As I started going through their things that marked their history with The Guernsey Cow and Exton, PA and Chester County in general, I would send her printed copies of the blog posts and the comments that people left. I would tell her how many people visited the blog, how far away people visited. What pleased her most is that people remembered and were actively out there searching for information about The Guernsey Cow and the history of Exton, PA. I think it also pleased her that saving “all this stuff” had been worth it.

In 2009, I launched another blog dedicated to her “stuff”. The Amercian Gothic Parodies blog is a showcase of her collection of parodies of the Grant Wood classic. When they were living in Exton, my grandmother had a wall in the basement dedicated to magazine covers, ads, greeting cards and more that used parodies of American Gothic. She continued to collect them on her own and from friends and family that knew of her obsession.

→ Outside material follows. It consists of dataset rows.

(** ** Malformed brackets *)



(** A ["]"] with no ["["] in the text is no error: the loop stops at
    once. *)
Lemma optional_stray_close (os : OS) (text : gostring) :
  ~ In "[" text -> In "]" text -> ~ has_placeholder text ->
  ~ In "$" text -> ~ In "*" text ->
  optional os text = (text, None).
Proof.
  intros H _ Hp Hd Hs. rewrite optional_no_open by assumption.
  now apply optional_tail_plain.
Qed.





(** ** Optional fragments *)



(** C4, as the code has it.  The text after the substitution has
    matched, non-nested brackets.  (1) An upper-case placeholder left
    outside the fragments: incomplete parameters.  (2) Upper-case
    placeholders left in fragments only, [f] the last such fragment:
    the fragments up to [f] are dropped, those after it lose their
    brackets, and the rendering goes on to the expansion of
    environment variables and globs; without ["$"] and ["*"] it
    succeeds with that text.  (3) The scenario of the test. *)
Theorem Render_required_or_optional :
  (forall os c params s0 frags,
      substitute (Params c) params = flat s0 frags ->
      flat_ok s0 frags ->
      has_placeholder s0
      \/ Exists (fun fs => has_placeholder (snd fs)) frags ->
      Render os c params = (literals s0 frags, Some ErrIncomplete))
  /\ (forall os c params s0 dels f s keeps,
         substitute (Params c) params = flat s0 (dels ++ (f, s) :: keeps) ->
         flat_ok s0 (dels ++ (f, s) :: keeps) ->
         has_placeholder f ->
         ~ has_placeholder (unbracket (flat (literals s0 dels ++ s) keeps)) ->
         Render os c params
         = optional_tail os (unbracket (flat (literals s0 dels ++ s) keeps))
         /\ (~ In "$" (flat (literals s0 dels ++ s) keeps) ->
             ~ In "*" (flat (literals s0 dels ++ s) keeps) ->
             Render os c params
             = (unbracket (flat (literals s0 dels ++ s) keeps), None)))
  /\ (forall os,
         Render os (command "/bin/ls" "-l {{WHAT}} [{{EVER}}]")
           [(str "EVER", str "-r")]
         = (str "-l {{WHAT}} ", Some ErrIncomplete)).
Proof.
  split; [|split].
  - intros os c params s0 frags E Hok Hp. unfold Render. rewrite E.
    now apply optional_flat_required.
  - intros os c params s0 dels f s keeps E Hok Hp Hn. unfold Render.
    rewrite E, optional_flat_delete by assumption.
    assert (Hok' : flat_ok (literals s0 dels ++ s) keeps).
    { destruct Hok as [H0 Hall]. apply Forall_app in Hall as [Hd Hk].
      inversion Hk as [|x l [_ Hs] Hkeeps]; subst. cbn in Hs.
      split; [|assumption].
      apply bracket_free_app; [|assumption]. unfold literals.
      apply bracket_free_app; [assumption|].
      clear - Hd. induction dels as [|[f' s'] dels IH]; cbn.
      - split; intros [].
      - inversion Hd as [|x l [_ Hs'] Hd']; subst.
        apply bracket_free_app; [exact Hs'|now apply IH]. }
    rewrite optional_flat_keep by assumption.
    split; [reflexivity|].
    intros Hd Hs. apply optional_tail_plain; [assumption| |].
    + intros Hin. apply Hd. apply filter_In in Hin. tauto.
    + intros Hin. apply Hs. apply filter_In in Hin. tauto.
  - intros os. reflexivity.
Qed.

In December 2009, a student at The Arts University College at Bournemouth, England got in touch with me and asked permission to use the collection in her dissertation on Andrew Wyeth’s Christina’s World and Grant Wood’s American Gothic. She also asked some interview questions of my grandmother that I relayed. My grandmother was shocked and thrilled that her collection would spark the interest of a college student in England and that she would be included in it as well.

Last weekend, my grandmother, Gladys Polite, passed away at the age of 95. I have fresh boxes of the things she left behind to go with the many boxes that I’ve had for several years now. I’m actively digitizing things as I can and will share fresh material from The Guernsey Cow as I get to them. Know that your visits, your comments, your memories of The Guernsey Cow and Exton pleased her. Thanks for sharing here and on The Guernsey Cow Facebook page.

Profile: Willie Minor

Willie Minor and his bicycle

The most loved member of The Guernsey Cow community was, and still is, Willie Minor. “Our Willie” is remembered for his bicycle outfitted with horns, lights, fenders, racks, flags, and baskets heavily laden with old newspapers and many spools of string pieces knotted together with such precision that there were no ends sticking out. Even now, Willie continues this pastime where he lives in a loving home near Coatesville. The local postman provides the string for Willie.Willie at Work

Willie lived at The Guernsey Cow restaurant where he was employed from the early 1940s until 1994. Willie could have been dubbed Exton Ambassador for all the smiles he brought to everyone who knew him as he helped Larry and Pep make ice cream and cream caramels, washed dishes, and mowed the lawns that surrounded the restaurant and the Polite home, Sleepy Hollow Hall.

When he was not working he frequented locations that are just memories for Exton long-timers. Willie welcomed and conversed with folks at the Exton Drive-In Theater, a gas station on Route 100, the Downingtown Farmers Market, and Felix’s Farm Market.

Willie and Larry PoliteLarry and Willie had a remarkable relationship. They enjoyed many hours in Larry’s truck running errands and working in their vegetable garden. Mrs. Polite liked to call it “Larry’s garden,” but family members knew it was primarily Willie’s back-breaking effort and so called it “Willie’s garden”. At harvest time, they would deliver tomatoes, string beans, and sweet corn to friends in the area. Willie became a sounding board for Larry who confided in him during the many hours they shared.